From the entries, return every line where the string "forall" shows up.

--- Input material Enclosed Below ---

(** What [inject_h] leaves, for [complete_h] to start from. *)
Lemma inject_h_spec (c : csr_file) (ms fl : Z) (from_s : bool) :
  csr_wf c -> is_ulong ms ->
  exists virt, let '(c1, m1, fl1) := inject_h c ms fl from_s in
  csr_wf c1 /\ m1 = (if h_mpv then bit_off ms MSTATUS_MPV_BIT else ms) /\
  (forall k, 0 <= k -> Z.testbit fl1 k = hart_has HART_FEAT_H && (Z.testbit (csr_read c CSR_HSTATUS) 7 && (k =? 2) ||
     Z.testbit (csr_read c CSR_HSTATUS) 8 && (k =? 3)) || Z.testbit fl k) /\
  (forall r, r <> CSR_HSTATUS -> r <> CSR_MSTATUSH -> csr_read c1 r = csr_read c r) /\
  csr_read c1 CSR_HSTATUS =
    (if hart_has HART_FEAT_H then hstatus_in (csr_read c CSR_HSTATUS) virt from_s else csr_read c CSR_HSTATUS) /\
  csr_read c1 CSR_MSTATUSH =
    (if hart_has HART_FEAT_H && bool_decide (arch_xlen = RV32) then bit_off (csr_read c CSR_MSTATUSH) 7
     else csr_read c CSR_MSTATUSH) /\
  virt = match arch_xlen with RV64 => Z.testbit ms 39 | RV32 => Z.testbit (csr_read c CSR_MSTATUSH) 7 end.
Proof.
  intros Hc Hms. pose proof XLEN_bounds as HX. pose proof (csr_read_wf c CSR_HSTATUS Hc) as Hh.
  pose proof (csr_read_wf c CSR_MSTATUSH Hc) as Hmh. unfold inject_h, h_mpv.
  exists (match arch_xlen with RV64 => Z.testbit ms 39 | RV32 => Z.testbit (csr_read c CSR_MSTATUSH) 7 end).
  destruct (hart_has HART_FEAT_H); cbn [andb orb]; [|split_and!; done].
  set (h := csr_read c CSR_HSTATUS) in *.
  assert (forall virt, is_ulong (hstatus_in h virt from_s)) as Hin by (intros; by apply hstatus_roundtrip).
  unfold mpv_take. unfold XLEN in HX. destruct arch_xlen eqn:Ex.
  all: rewrite !bit_testbit by (unfold HSTATUS_SPV_BIT, HSTATUS_SPVP_BIT, MSTATUSH_MPV_BIT, MSTATUS_MPV_BIT, XLEN; rewrite Ex; lia).
  all: rewrite ?bool_decide_eq_true_2, ?bool_decide_eq_false_2 by done; split_and!; try done; auto with csr.
  all: try (intros k Hk; unfold INT_FLAGS_SPV, INT_FLAGS_SPVP; rewrite !testbit_flag by lia;
            unfold HSTATUS_SPV_BIT, HSTATUS_SPVP_BIT; bools).
  all: try (rewrite csr_read_write, decide_True by done; apply wrap_small; apply Hin).
  all: try (intros r Hr1 Hr2; rewrite csr_read_write, decide_False by done; try done;
            unfold csr_clear; rewrite csr_read_write, decide_False by done; done).
  all: rewrite csr_read_write, decide_False by done; try done.
  apply csr_clear_bit; [done|]. unfold XLEN. rewrite Ex. lia.
Qed.

Lemma bit_restore (v k : Z) (b : bool) :
  is_ulong v -> 0 <= k < XLEN -> Z.testbit v k = b ->
  (if b then bit_on (bit_off v k) k else bit_off v k) = v.
Proof.
  intros Hv Hk Hb. apply Z.bits_inj'. intros i Hi.
  destruct b; fields; destruct (Z.eqb_spec i k) as [->|]; rewrite ?Hb; done.
Qed.

Lemma complete_h_spec (c0 cx : csr_file) (ms m5 fl : Z) (from_s virt : bool) :
  csr_wf c0 -> csr_wf cx ->
  csr_read cx CSR_HSTATUS =
    (if hart_has HART_FEAT_H then hstatus_in (csr_read c0 CSR_HSTATUS) virt from_s else csr_read c0 CSR_HSTATUS) ->
  csr_read cx CSR_MSTATUSH =
    (if hart_has HART_FEAT_H && bool_decide (arch_xlen = RV32) then bit_off (csr_read c0 CSR_MSTATUSH) 7
     else csr_read c0 CSR_MSTATUSH) ->
  virt = match arch_xlen with RV64 => Z.testbit ms 39 | RV32 => Z.testbit (csr_read c0 CSR_MSTATUSH) 7 end ->
  (hart_has HART_FEAT_H = true ->
     truth (Z.land fl INT_FLAGS_SPV) = Z.testbit (csr_read c0 CSR_HSTATUS) 7 /\
     truth (Z.land fl INT_FLAGS_SPVP) = Z.testbit (csr_read c0 CSR_HSTATUS) 8) ->
  let '(c2, m6) := complete_h cx m5 fl in
  csr_wf c2 /\ m6 = (if h_mpv && Z.testbit ms MSTATUS_MPV_BIT then bit_on m5 MSTATUS_MPV_BIT else m5) /\
  csr_read c2 CSR_HSTATUS = csr_read c0 CSR_HSTATUS /\ csr_read c2 CSR_MSTATUSH = csr_read c0 CSR_MSTATUSH /\
  (forall r, r <> CSR_HSTATUS -> r <> CSR_MSTATUSH -> csr_read c2 r = csr_read cx r).
Proof.
  intros Hc0 Hcx Eh Em Hvirt Hfl. unfold complete_h, h_mpv.
  destruct (hart_has HART_FEAT_H); cbn [andb] in *; [|split_and!; done].
  destruct (Hfl eq_refl) as [Ef2 Ef3]. rewrite Ef2, Ef3, Eh.
  pose proof (csr_read_wf c0 CSR_HSTATUS Hc0) as Hh. pose proof (csr_read_wf c0 CSR_MSTATUSH Hc0) as Hmh.
  destruct (hstatus_roundtrip (csr_read c0 CSR_HSTATUS) virt from_s Hh) as (Hback & -> & _). cbv zeta in Hback. rewrite Hback.
  set (out := if virt then mpv_set cx m5 else (cx, m5)).
  assert (out = (match arch_xlen with RV64 => cx | RV32 => if virt then csr_set cx CSR_MSTATUSH (BIT 7) else cx end,
                 match arch_xlen with RV64 => if virt then bit_on m5 39 else m5 | RV32 => m5 end)) as ->.
  { unfold out, mpv_set, MSTATUS_MPV_BIT, MSTATUSH_MPV_BIT. by destruct virt, arch_xlen. }
  set (c1 := match arch_xlen with RV64 => cx | RV32 => _ end).
  assert (csr_wf c1) as Hc1 by (unfold c1; repeat case_match; auto with csr).
  assert (forall r, r <> CSR_MSTATUSH -> csr_read c1 r = csr_read cx r) as Hother.
  { intros r Hr. unfold c1, csr_set. destruct arch_xlen; [|done]. destruct virt; [|done].
    by rewrite csr_read_write, decide_False. }
  assert (csr_read c1 CSR_MSTATUSH = csr_read c0 CSR_MSTATUSH) as Ec1.
  { unfold c1. destruct arch_xlen eqn:Ex; rewrite ?bool_decide_eq_true_2, ?bool_decide_eq_false_2 in Em by done; [|done].
    assert (0 <= 7 < XLEN) as H7 by (unfold XLEN; rewrite Ex; lia).
    rewrite <- (bit_restore (csr_read c0 CSR_MSTATUSH) 7 virt Hmh H7 (eq_sym Hvirt)).
    destruct virt; [rewrite csr_set_bit by done|]; by rewrite Em. }
  split_and!.
  - auto with csr.
  - unfold MSTATUS_MPV_BIT. destruct arch_xlen; cbn; [done|]. by subst virt.
  - rewrite csr_read_write, decide_True by done. by apply wrap_small.
  - rewrite csr_read_write, decide_False by done. done.
  - intros r Hr1 Hr2. rewrite csr_read_write, decide_False by done. by apply Hother.
Qed.

Lemma double_trap_same (c c' : csr_file) :
  csr_read c CSR_MENVCFG = csr_read c' CSR_MENVCFG -> csr_read c CSR_MENVCFGH = csr_read c' CSR_MENVCFGH ->
  hart_smode_double_trap_enabled c = hart_smode_double_trap_enabled c'.
Proof. unfold hart_smode_double_trap_enabled. intros -> ->. done. Qed.

Lemma attr_pending (e : sse_event) (b : bool) (i : Z) : attr (e <| ev_pending := b |>) i = attr e i.
Proof. done. Qed.

(** ** The registers *)

(** The register file a handler completes with: the one it got, but for
    what the call itself takes: a6, a7 and the pc of the ecall. *)
Definition completing (regs : trap_regs) (pc x y : Z) : trap_regs :=
  trap_reg_set (trap_reg_set (regs <| tr_mepc := pc |>) A6 x) A7 y.

Lemma regs_roundtrip (c : csr_file) (e : sse_event) (regs : trap_regs) (pc x y : Z) :
  csr_wf c -> trap_regs_wf regs -> ev_ok e -> context_ok (tr_mstatus regs) ->
  let '(c1, e1, regs1) := inject_regs c e regs in
  let '(c2, regs2) := complete_regs c1 e1 (completing regs1 pc x y) in
  regs2 = regs /\ csr_wf c1 /\ forall r, csr_read c2 r = csr_read c r.
Proof.
  intros Hc (Hlen & Hx & Hpc & Hms) He Hctx. pose proof XLEN_bounds as HX.
  unfold inject_regs. set (ms := tr_mstatus regs) in *.
  rewrite MPP_is_S by (done || apply Hctx). rewrite !bit_testbit by (unfold MSTATUS_SPP_BIT, MSTATUS_SPIE_BIT; lia).
  set (fl0 := if Z.testbit ms MSTATUS_SPIE_BIT then _ else _).
  destruct (inject_h_spec c ms fl0 (Z.testbit ms 11) Hc Hms) as [virt Hspec].
  destruct (inject_h c ms fl0 (Z.testbit ms 11)) as [[ch m1] fl1].
  destruct Hspec as (Hch & Em1 & Hfl & Hoth & Ehs & Emh & Ev).
  set (dt := hart_smode_double_trap_enabled ch).
  assert (forall b : bool, (if b then (bit_on m1 MSTATUS_SDT_BIT, if bit m1 MSTATUS_SDT_BIT then Z.lor fl1 INT_FLAGS_SDT else fl1)
     else (m1, fl1)) = (if b then bit_on m1 MSTATUS_SDT_BIT else m1,
       if b && bit m1 MSTATUS_SDT_BIT then Z.lor fl1 INT_FLAGS_SDT else fl1)) as -> by (by intros []).
  set (m2 := if dt then _ else _). set (fl2 := if dt && _ then _ else _).
  set (e4 := set_attr (set_attr (set_attr (set_attr e _ _) _ _) _ _) _ _).
  set (c1 := csr_write ch CSR_SEPC (tr_mepc regs)).
  set (e1 := set_attr (e4 <| ev_pending := false |>) SSE_ATTR_STATUS SSE_STATE_RUNNING).
  assert (length (ev_attr e4) = 10%nat) as Hl4 by (unfold e4; rewrite !length_set_attr; apply He).
  assert (attr e1 SSE_ATTR_INTERRUPTED_FLAGS = fl2 /\ attr e1 SSE_ATTR_INTERRUPTED_SEPC = csr_read c CSR_SEPC /\
          attr e1 SSE_ATTR_INTERRUPTED_A6 = trap_reg regs A6 /\ attr e1 SSE_ATTR_INTERRUPTED_A7 = trap_reg regs A7)
    as (Ea1 & Ea2 & Ea3 & Ea4).
  { rewrite <- (Hoth CSR_SEPC) by done. unfold e1, e4.
    unfold SSE_ATTR_STATUS, SSE_ATTR_INTERRUPTED_FLAGS, SSE_ATTR_INTERRUPTED_SEPC, SSE_ATTR_INTERRUPTED_A6, SSE_ATTR_INTERRUPTED_A7.
    split_and!; rewrite attr_set by (lia || exact Hl4); rewrite decide_False by lia; rewrite attr_pending;
      rewrite !attr_set by (lia || rewrite ?length_set_attr; apply He); done. }
  set (regs1 := trap_reg_set (trap_reg_set _ A6 _) A7 _).
  assert (tr_mstatus regs1 = inject_mstatus m2 (Z.testbit ms 11)) as Em3 by done.
  assert (completing regs1 pc x y =
    TrapRegs (<[17%nat := y]> (<[16%nat := x]> (tr_x regs))) pc (tr_mstatus regs1)) as Er.
  { unfold completing, regs1, trap_reg_set, field_update, A6, A7. cbn [tr_x tr_mepc tr_mstatus].
    change (Z.to_nat 16) with 16%nat. change (Z.to_nat 17) with 17%nat. f_equal.
    rewrite (list_insert_insert_ne _ 17 16) by done. rewrite list_insert_insert_eq.
    rewrite (list_insert_insert_ne _ 16 17) by done. by rewrite list_insert_insert_eq. }
  rewrite Er. unfold complete_regs. rewrite Ea1, Ea2, Ea3, Ea4.
  change (tr_mstatus (field_update tr_mepc _ _)) with (tr_mstatus regs1). rewrite Em3.
  set (m3 := inject_mstatus m2 (Z.testbit ms 11)). set (m4 := Z.land m3 (unot MSTATUS_MPP)).
  set (m5 := if bit m4 MSTATUS_SPP_BIT then Z.lor m4 (ushl PRV_S MSTATUS_MPP_SHIFT) else m4).
  assert (csr_wf c1) as Hc1 by (unfold c1; auto with csr).
  assert (forall r, r <> CSR_SEPC -> csr_read c1 r = csr_read ch r) as Hc1r.
  { intros r Hr. unfold c1. by rewrite csr_read_write, decide_False. }
  (* the flags, bit by bit *)
  assert (bit m1 MSTATUS_SDT_BIT = Z.testbit ms 24) as Esdt.
  { unfold MSTATUS_SDT_BIT. rewrite bit_testbit by lia. rewrite Em1. unfold MSTATUS_MPV_BIT, h_mpv.
    destruct (hart_has HART_FEAT_H && bool_decide (arch_xlen = RV64)) eqn:Eh; [|done]. apply andb_prop in Eh as [_ Eh%bool_decide_eq_true].
    rewrite testbit_off by (done || lia || (unfold XLEN; rewrite Eh; lia)). done. }
  assert (forall k, 0 <= k -> Z.testbit fl0 k = Z.testbit ms 5 && (k =? 1) || Z.testbit ms 8 && (k =? 0)) as Hfl0.
  { intros k Hk. unfold fl0, MSTATUS_SPP_BIT, MSTATUS_SPIE_BIT, INT_FLAGS_SPIE. rewrite testbit_flag by lia. f_equal.
    unfold INT_FLAGS_SPP. destruct (Z.testbit ms 8); [by rewrite Z.pow2_bits_eqb, Z.eqb_sym by lia|by rewrite Z.bits_0]. }
  assert (forall k, 0 <= k -> Z.testbit fl2 k = dt && Z.testbit ms 24 && (k =? 5) || Z.testbit fl1 k) as Hfl2.
  { intros k Hk. unfold fl2. rewrite Esdt. unfold INT_FLAGS_SDT. by rewrite testbit_flag by lia. }
  assert (truth (Z.land fl2 INT_FLAGS_SPP) = Z.testbit ms 8 /\ truth (Z.land fl2 INT_FLAGS_SPIE) = Z.testbit ms 5 /\
          truth (Z.land fl2 INT_FLAGS_SDT) = dt && Z.testbit ms 24 /\
          (hart_has HART_FEAT_H = true -> truth (Z.land fl2 INT_FLAGS_SPV) = Z.testbit (csr_read c CSR_HSTATUS) 7 /\
             truth (Z.land fl2 INT_FLAGS_SPVP) = Z.testbit (csr_read c CSR_HSTATUS) 8)) as (F0 & F1 & F5 & F23).
  { unfold INT_FLAGS_SPP, INT_FLAGS_SPIE, INT_FLAGS_SDT, INT_FLAGS_SPV, INT_FLAGS_SPVP. split_and!.
    4: intros HH; split.
    all: rewrite truth_bit by lia; rewrite Hfl2, Hfl, Hfl0 by lia; rewrite ?HH; bools. }
  pose proof (complete_h_spec c c1 ms m5 fl2 (Z.testbit ms 11) virt Hc Hc1) as Hcomp.
  rewrite !Hc1r in Hcomp by done. specialize (Hcomp Ehs Emh Ev F23).
  destruct (complete_h c1 m5 fl2) as [c3 m6]. destruct Hcomp as (Hc3 & Em6 & Eh3 & Emh3 & Ho3).
  assert (hart_smode_double_trap_enabled c3 = dt) as ->.
  { unfold dt. apply double_trap_same; rewrite Ho3, Hc1r by done; done. }
  split_and!; [|done|].
  - replace (csr_read c1 CSR_SEPC) with (tr_mepc regs)
      by (unfold c1; rewrite csr_read_write, decide_True by done; by rewrite wrap_small).
    unfold trap_reg_set, field_update, A6, A7, trap_reg. cbn [tr_x tr_mepc tr_mstatus].
    change (Z.to_nat 16) with 16%nat. change (Z.to_nat 17) with 17%nat.
    assert (complete_mstatus (if dt then if truth (Z.land fl2 INT_FLAGS_SDT) then bit_on (bit_off m6 MSTATUS_SDT_BIT) MSTATUS_SDT_BIT
       else bit_off m6 MSTATUS_SDT_BIT else m6) fl2 = ms) as ->.
    { rewrite F5, Em6. unfold m5, m4, m3, m2. rewrite Em1.
      etransitivity; [|apply (mstatus_roundtrip ms fl2 Hctx F0 F1 dt h_mpv)].
      - by destruct dt.
      - unfold h_mpv, XLEN. intros [_ ->%bool_decide_eq_true]%andb_prop. done. }
    destruct regs as [xs mepc mst]. cbn in *. f_equal.
    rewrite (list_insert_insert_ne _ 16 17) by done. rewrite !list_insert_insert_eq.
    destruct (lookup_lt_is_Some_2 xs 16) as [v16 E16]; [lia|]. destruct (lookup_lt_is_Some_2 xs 17) as [v17 E17]; [lia|].
    rewrite E16, E17. cbn. rewrite (list_insert_id _ 16 v16) by done. by apply list_insert_id.
  - intros r. rewrite csr_read_write. destruct (decide (CSR_SEPC = r)) as [<-|Hr]; [by apply wrap_small, csr_read_wf|].
    destruct (decide (r = CSR_HSTATUS)) as [->|]; [done|]. destruct (decide (r = CSR_MSTATUSH)) as [->|]; [done|].
    rewrite Ho3, Hc1r by done. by apply Hoth.
Qed.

--- End of Enclosed Input material ---

*Task answer*.
  (forall k, 0 <= k -> Z.testbit fl1 k = hart_has HART_FEAT_H && (Z.testbit (csr_read c CSR_HSTATUS) 7 && (k =? 2) ||
  (forall r, r <> CSR_HSTATUS -> r <> CSR_MSTATUSH -> csr_read c1 r = csr_read c r) /\
  assert (forall virt, is_ulong (hstatus_in h virt from_s)) as Hin by (intros; by apply hstatus_roundtrip).
  (forall r, r <> CSR_HSTATUS -> r <> CSR_MSTATUSH -> csr_read c2 r = csr_read cx r).
  assert (forall r, r <> CSR_MSTATUSH -> csr_read c1 r = csr_read cx r) as Hother.
  regs2 = regs /\ csr_wf c1 /\ forall r, csr_read c2 r = csr_read c r.
  assert (forall b : bool, (if b then (bit_on m1 MSTATUS_SDT_BIT, if bit m1 MSTATUS_SDT_BIT then Z.lor fl1 INT_FLAGS_SDT else fl1)
  assert (forall r, r <> CSR_SEPC -> csr_read c1 r = csr_read ch r) as Hc1r.
  assert (forall k, 0 <= k -> Z.testbit fl0 k = Z.testbit ms 5 && (k =? 1) || Z.testbit ms 8 && (k =? 0)) as Hfl0.
  assert (forall k, 0 <= k -> Z.testbit fl2 k = dt && Z.testbit ms 24 && (k =? 5) || Z.testbit fl1 k) as Hfl2.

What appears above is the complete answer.